You end up with a lot of boilerplate code and will likely live through some of these episodes
- You try to use the entity model everywhere and try to avoid DTOs because they are a pain
-
This might work at first but it will break with infamous `LazyInitializationException`s sooner or later because you forget to fetch relations for some use cases.
- You try to be smart and use an Object Mapper library like e.g. Dozer
-
That will help you with the boilerplate code for mapping data, but you still have to take care of the fetches otherwise you might run into the N + 1 queries problem.
-
Make the
EntityManager
available for the whole HTTP request to avoid `LazyInitializationException`s a.k.a Open Session in View antipattern -
This will sooner or later lead to the infamous N + 1 queries problem because you lazy load collections somewhere.
Blaze-Persistence Entity Views will handle all of these issues thus increasing performance and maintainability.
Setup
Before you can start, you have to prepare your application. The setup section will guide you through the necessary steps depending on the environment in which you want to use Entity Views.
In order to get started, you need dependencies on the Core module, the Entity View module, the jpa provider integration and optionally the DI framework integration.
Here are the Maven dependencies for Hibernate and CDI.
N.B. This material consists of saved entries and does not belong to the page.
Lemma write_read_witness :
  (read (λ _ : unit, None) "/tmp/./foo"%py None None
     (write "foo"%py "b\n"%py (Some "/tmp"%py) None true true wr_state)).1 = Some "a\nb\n"%py.
Proof.
  rewrite (proj1 (write_read (λ _ : unit, None) wr_state "foo"%py "b\n"%py (Some "/tmp"%py) None
    true "/tmp/./foo"%py None None) ltac:(vm_compute; reflexivity)).
  vm_compute. reflexivity.
Defined.

Lemma tamper_preserved_witness :
  (read (λ _ : unit, Some "fresh"%py) "/tmp/foo"%py None None
     (exec_ops (λ _ : unit, Some "fresh"%py)
        [ORegister "/tmp/foo"%py tt None None; ORead "/tmp/foo"%py None None]
        (unlink "/tmp/foo"%py None None wr_state))).1 = None.
Proof.
  rewrite (tamper_preserved (λ _ : unit, Some "fresh"%py)
    [ORegister "/tmp/foo"%py tt None None; ORead "/tmp/foo"%py None None]);
    [vm_compute; reflexivity | | vm_compute; reflexivity].
  apply (bool_decide_unpack _). vm_compute. exact I.
Defined.

Lemma baseline_immutable_witness :
  baseline_for "/tmp/foo"%py None None
    (exec_ops (λ _ : unit, None)
       [OWrite "/tmp/foo"%py "x"%py None None false true; OUnlink "/tmp/foo"%py None None] wr_state)
  = Some "a\n"%py.
Proof. apply baseline_immutable. vm_compute. reflexivity. Defined.

(** ** Listing *)

Lemma live_paths_elem {R} (v : vfs R) p :
  p ∈ live_paths v ↔ is_Some (_files v !! p) ∧ p ∉ _deleted v.
Proof.
  unfold live_paths. rewrite list_elem_of_filter, <- (py_sorted_elem (map _ _)).
  fold (sorted_keys (_files v)). rewrite sorted_keys_elem. tauto.
Qed.

Lemma dir_child_file prefix p f :
  dir_child prefix p = Some (inl f) ↔ p = prefix ++ f ∧ f ≠ [] ∧ SLASH ∉ f.
Proof.
  unfold dir_child. destruct (startswith p prefix) eqn:E.
  - apply startswith_spec in E as [r ->]. rewrite drop_app_length.
    transitivity (r ≠ [] ∧ split_on SLASH r = [f]).
    { destruct r as [|x r]; [naive_solver|].
      destruct (split_on SLASH (x :: r)) as [|a [|b l]]; naive_solver. }
    split.
    + intros [Hr Hs]. pose proof (join_split_on SLASH r) as Hj. rewrite Hs in Hj. cbn in Hj. subst.
      pose proof (split_on_free SLASH r) as Hf. rewrite Hs in Hf. by inversion Hf.
    + intros (->%app_inv_head & ? & ?). by rewrite split_on_no_sep.
  - split; [done|]. intros (-> & _). by rewrite startswith_app in E.
Qed.

Lemma dir_child_dir prefix p d :
  dir_child prefix p = Some (inr d) ↔ SLASH ∉ d ∧ ∃ rest, p = prefix ++ d ++ [SLASH] ++ rest.
Proof.
  unfold dir_child. destruct (startswith p prefix) eqn:E.
  - apply startswith_spec in E as [r ->]. rewrite drop_app_length.
    transitivity (∃ q l, split_on SLASH r = d :: q :: l).
    { destruct r as [|x r]; [cbn; naive_solver|].
      destruct (split_on SLASH (x :: r)) as [|a [|b l]]; naive_solver. }
    split.
    + intros (q & l & Hs). pose proof (join_split_on SLASH r) as Hj. rewrite Hs in Hj.
      rewrite join_cons in Hj by done. pose proof (split_on_free SLASH r) as Hf.
      rewrite Hs in Hf. inversion Hf; subst. eauto.
    + intros (Hd & rest & ->%app_inv_head). cbn. rewrite split_on_app by done.
      destruct (split_on SLASH rest) as [|q l] eqn:Hs; [by destruct (split_on_nonempty SLASH rest)|].
      eauto.
  - split; [done|]. intros (_ & rest & ->). by rewrite startswith_app in E.
Qed.

(** directory listings.  [list_directory_typed] returns, sorted and without
    duplicates, exactly the immediate children of the directory: a name is
    listed as a file iff the directory's prefix followed by the name is a live
    file, and as a directory iff some live file lies below it. *)
Theorem list_directory_correct {R} (v : vfs R) path cwd home :
  let prefix := dir_prefix (_canon path cwd home) in
  let live p := is_Some (_files v !! p) ∧ p ∉ _deleted v in
  let fs := (list_directory_typed path cwd home v).1 in
  let ds := (list_directory_typed path cwd home v).2 in
  (∀ f, f ∈ fs ↔ f ≠ [] ∧ SLASH ∉ f ∧ live (prefix ++ f)) ∧
  (∀ d, d ∈ ds ↔ SLASH ∉ d ∧ ∃ rest, live (prefix ++ d ++ [SLASH] ++ rest)) ∧
  NoDup fs ∧ NoDup ds ∧ Sorted str_le fs ∧ Sorted str_le ds.
Proof.
  cbn zeta. unfold list_directory_typed. cbn [fst snd].
  split_and!; try apply sorted_set_NoDup; try apply py_sorted_sorted.
  - intros f. rewrite sorted_set_elem, elem_of_list_to_set. setoid_rewrite list_elem_of_omap.
    setoid_rewrite list_elem_of_omap. setoid_rewrite live_paths_elem. split.
    + intros ([a|a] & (p & Hp & Hc) & [= ->]). apply dir_child_file in Hc as (-> & ? & ?). done.
    + intros (H1 & H2 & H3). exists (inl f). split; [|done]. exists (dir_prefix (_canon path cwd home) ++ f).
      split; [done|]. by apply dir_child_file.
  - intros d. rewrite sorted_set_elem, elem_of_list_to_set. setoid_rewrite list_elem_of_omap.
    setoid_rewrite list_elem_of_omap. setoid_rewrite live_paths_elem. split.
    + intros ([a|a] & (p & Hp & Hc) & [= ->]). apply dir_child_dir in Hc as (? & rest & ->). eauto.
    + intros (H1 & rest & H3). exists (inr d). split; [|done]. eexists. split; [exact H3|].
      apply dir_child_dir. eauto.
Qed.

(** ** The abstract file system: a map from canonical paths to contents *)

Definition spec_write (p content : str) (append : bool) (m : gmap str str) : gmap str str :=
  <[p := if append then default [] (m !! p) ++ content else content]> m.
Definition spec_touch (p : str) (m : gmap str str) : gmap str str := setdefault (V:=str) p [] m.
Definition spec_unlink (p : str) (m : gmap str str) : gmap str str := delete p m.

(** What an active renderer supplies for a path: nothing once it is tampered. *)
Definition fresh_of {R} (run : R → option str) (v : vfs R) (p : str) : option str :=
  if decide (p ∈ _tampered v) then None else _dynamic v !! p ≫= run.

Lemma snapshot_files {R} (v : vfs R) : vfs_inv v → snapshot v = _files v.
Proof.
  intros [Hd _]. apply map_filter_id. intros p c Hp. cbn.
  assert (p ∈ dom (_files v)) by (by apply elem_of_dom). set_solver.
Qed.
<!-- Core module --> <dependency> <groupId>com.blazebit</groupId> <artifactId>blaze-persistence-core-api</artifactId> <version>${blaze-persistence.version}</version> <scope>compile</scope> </dependency> <dependency> <groupId>com.blazebit</groupId> <artifactId>blaze-persistence-core-impl</artifactId> <version>${blaze-persistence.version}</version> <scope>runtime</scope> </dependency> <!-- Entity View module --> <dependency> <groupId>com.blazebit</groupId> <artifactId>blaze-persistence-entity-view-api</artifactId> <version>${blaze-persistence.version}</version> <scope>compile</scope> </dependency> <dependency> <groupId>com.blazebit</groupId> <artifactId>blaze-persistence-entity-view-impl</artifactId> <version>${blaze-persistence.version}</version> <scope>runtime</scope> </dependency> <!-- Entity View CDI integration --> <dependency> <groupId>com.blazebit</groupId> <artifactId>blaze-persistence-integration-entity-view-cdi</artifactId> <version>${blaze-persistence.version}</version> <scope>runtime</scope> </dependency> <!-- Hibernate 5.2 integration --> <dependency> <groupId>com.blazebit</groupId> <artifactId>blaze-persistence-integration-hibernate-5.2</artifactId> <version>${blaze-persistence.version}</version> <scope>runtime</scope> </dependency>
Entities
The entity model that we are going to test with is intentionally simple. A cat with a name, mother and father.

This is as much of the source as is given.